**YOUR GOAL:**
Repeat exactly, and only, the lines below starting at the line that contains "assert (Hend : wp" and ending at the line that contains "wp o (cancel_attempts left id)", inclusive of both.

:: DATA FOR REVIEW

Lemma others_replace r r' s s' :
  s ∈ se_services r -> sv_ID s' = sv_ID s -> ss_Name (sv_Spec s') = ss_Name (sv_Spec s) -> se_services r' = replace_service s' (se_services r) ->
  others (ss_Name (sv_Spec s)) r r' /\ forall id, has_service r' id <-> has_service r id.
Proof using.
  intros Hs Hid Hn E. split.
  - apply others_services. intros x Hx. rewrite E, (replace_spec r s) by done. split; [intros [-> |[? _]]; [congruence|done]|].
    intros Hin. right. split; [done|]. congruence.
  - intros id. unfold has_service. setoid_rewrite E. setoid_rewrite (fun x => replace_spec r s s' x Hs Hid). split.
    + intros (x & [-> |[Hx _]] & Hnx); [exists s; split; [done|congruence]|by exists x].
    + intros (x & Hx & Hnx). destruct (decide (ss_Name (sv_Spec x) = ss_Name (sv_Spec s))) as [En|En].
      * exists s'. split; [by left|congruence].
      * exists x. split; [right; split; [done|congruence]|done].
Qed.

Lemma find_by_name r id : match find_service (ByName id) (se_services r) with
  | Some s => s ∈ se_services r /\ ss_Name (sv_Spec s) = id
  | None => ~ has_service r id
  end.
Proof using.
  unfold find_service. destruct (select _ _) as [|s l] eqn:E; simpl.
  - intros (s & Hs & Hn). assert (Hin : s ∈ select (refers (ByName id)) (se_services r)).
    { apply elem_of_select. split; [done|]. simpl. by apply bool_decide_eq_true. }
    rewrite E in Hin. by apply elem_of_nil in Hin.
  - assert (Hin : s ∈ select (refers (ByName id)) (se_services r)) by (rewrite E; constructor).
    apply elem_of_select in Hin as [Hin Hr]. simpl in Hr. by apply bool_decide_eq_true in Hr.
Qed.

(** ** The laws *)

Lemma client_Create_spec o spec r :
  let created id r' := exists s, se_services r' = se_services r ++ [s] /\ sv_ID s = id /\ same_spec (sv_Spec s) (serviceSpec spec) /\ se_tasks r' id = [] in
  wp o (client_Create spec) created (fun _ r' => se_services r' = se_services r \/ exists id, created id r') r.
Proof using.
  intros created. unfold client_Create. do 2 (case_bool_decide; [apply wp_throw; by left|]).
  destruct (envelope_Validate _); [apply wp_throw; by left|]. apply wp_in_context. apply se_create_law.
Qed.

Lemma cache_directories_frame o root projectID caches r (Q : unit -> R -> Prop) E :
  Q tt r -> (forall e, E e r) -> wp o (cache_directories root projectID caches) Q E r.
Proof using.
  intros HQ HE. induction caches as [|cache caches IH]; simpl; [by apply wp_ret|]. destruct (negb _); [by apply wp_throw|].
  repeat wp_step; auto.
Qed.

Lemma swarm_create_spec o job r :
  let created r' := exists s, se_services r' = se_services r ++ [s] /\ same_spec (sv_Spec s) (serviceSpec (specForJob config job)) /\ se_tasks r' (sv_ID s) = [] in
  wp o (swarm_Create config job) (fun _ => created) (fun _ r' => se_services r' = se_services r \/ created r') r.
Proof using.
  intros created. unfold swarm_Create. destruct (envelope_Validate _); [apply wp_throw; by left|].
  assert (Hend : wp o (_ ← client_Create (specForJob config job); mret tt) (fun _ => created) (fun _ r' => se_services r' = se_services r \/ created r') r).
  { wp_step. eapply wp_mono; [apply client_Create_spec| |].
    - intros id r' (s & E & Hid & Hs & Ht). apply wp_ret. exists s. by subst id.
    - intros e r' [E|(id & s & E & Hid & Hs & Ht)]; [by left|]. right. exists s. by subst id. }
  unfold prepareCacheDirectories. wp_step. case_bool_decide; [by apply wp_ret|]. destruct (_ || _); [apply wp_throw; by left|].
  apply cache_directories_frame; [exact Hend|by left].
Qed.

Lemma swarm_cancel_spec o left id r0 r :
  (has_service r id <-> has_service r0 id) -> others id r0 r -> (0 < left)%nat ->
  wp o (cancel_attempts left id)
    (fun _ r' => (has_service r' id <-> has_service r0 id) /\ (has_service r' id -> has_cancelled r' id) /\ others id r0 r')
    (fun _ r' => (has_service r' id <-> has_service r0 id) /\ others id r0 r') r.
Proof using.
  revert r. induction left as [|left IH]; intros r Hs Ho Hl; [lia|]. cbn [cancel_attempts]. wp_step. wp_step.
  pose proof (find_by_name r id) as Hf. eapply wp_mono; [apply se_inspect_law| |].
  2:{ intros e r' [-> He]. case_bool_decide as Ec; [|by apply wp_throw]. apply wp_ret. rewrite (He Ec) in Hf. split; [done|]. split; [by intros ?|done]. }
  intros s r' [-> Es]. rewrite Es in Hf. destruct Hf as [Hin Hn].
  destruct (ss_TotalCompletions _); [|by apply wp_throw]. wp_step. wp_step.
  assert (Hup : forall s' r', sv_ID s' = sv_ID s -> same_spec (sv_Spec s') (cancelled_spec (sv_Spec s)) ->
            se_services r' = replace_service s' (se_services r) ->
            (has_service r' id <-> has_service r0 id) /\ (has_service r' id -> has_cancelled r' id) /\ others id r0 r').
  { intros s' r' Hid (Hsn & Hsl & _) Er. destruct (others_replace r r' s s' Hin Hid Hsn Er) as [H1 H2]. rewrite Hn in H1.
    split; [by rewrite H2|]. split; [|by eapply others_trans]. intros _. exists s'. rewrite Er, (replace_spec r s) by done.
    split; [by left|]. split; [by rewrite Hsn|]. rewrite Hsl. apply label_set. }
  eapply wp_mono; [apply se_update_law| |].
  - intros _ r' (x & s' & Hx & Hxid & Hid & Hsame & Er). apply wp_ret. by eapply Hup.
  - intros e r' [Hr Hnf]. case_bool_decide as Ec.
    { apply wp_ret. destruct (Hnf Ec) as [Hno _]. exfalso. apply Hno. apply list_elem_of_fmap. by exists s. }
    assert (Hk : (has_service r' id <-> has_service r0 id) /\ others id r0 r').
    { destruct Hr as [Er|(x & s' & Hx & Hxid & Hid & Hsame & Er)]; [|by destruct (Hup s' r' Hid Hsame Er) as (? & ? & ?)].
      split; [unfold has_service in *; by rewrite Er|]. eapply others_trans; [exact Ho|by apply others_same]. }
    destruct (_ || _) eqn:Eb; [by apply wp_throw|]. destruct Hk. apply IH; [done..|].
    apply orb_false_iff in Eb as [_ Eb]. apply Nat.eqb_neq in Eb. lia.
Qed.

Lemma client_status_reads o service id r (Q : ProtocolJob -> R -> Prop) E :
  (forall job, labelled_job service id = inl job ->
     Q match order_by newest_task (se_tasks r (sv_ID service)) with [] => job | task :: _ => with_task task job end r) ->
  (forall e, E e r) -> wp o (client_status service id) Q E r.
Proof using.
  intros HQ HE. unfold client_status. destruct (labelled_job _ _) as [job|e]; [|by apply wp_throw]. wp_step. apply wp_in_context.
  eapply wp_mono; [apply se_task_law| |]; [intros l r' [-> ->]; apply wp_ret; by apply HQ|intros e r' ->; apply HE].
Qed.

::::

**OUTPUT FOR THIS TASK:**
  assert (Hend : wp o (_ ← client_Create (specForJob config job); mret tt) (fun _ => created) (fun _ r' => se_services r' = se_services r \/ created r') r).
  { wp_step. eapply wp_mono; [apply client_Create_spec| |].
    - intros id r' (s & E & Hid & Hs & Ht). apply wp_ret. exists s. by subst id.
    - intros e r' [E|(id & s & E & Hid & Hs & Ht)]; [by left|]. right. exists s. by subst id. }
  unfold prepareCacheDirectories. wp_step. case_bool_decide; [by apply wp_ret|]. destruct (_ || _); [apply wp_throw; by left|].
  apply cache_directories_frame; [exact Hend|by left].
Qed.

Lemma swarm_cancel_spec o left id r0 r :
  (has_service r id <-> has_service r0 id) -> others id r0 r -> (0 < left)%nat ->
  wp o (cancel_attempts left id)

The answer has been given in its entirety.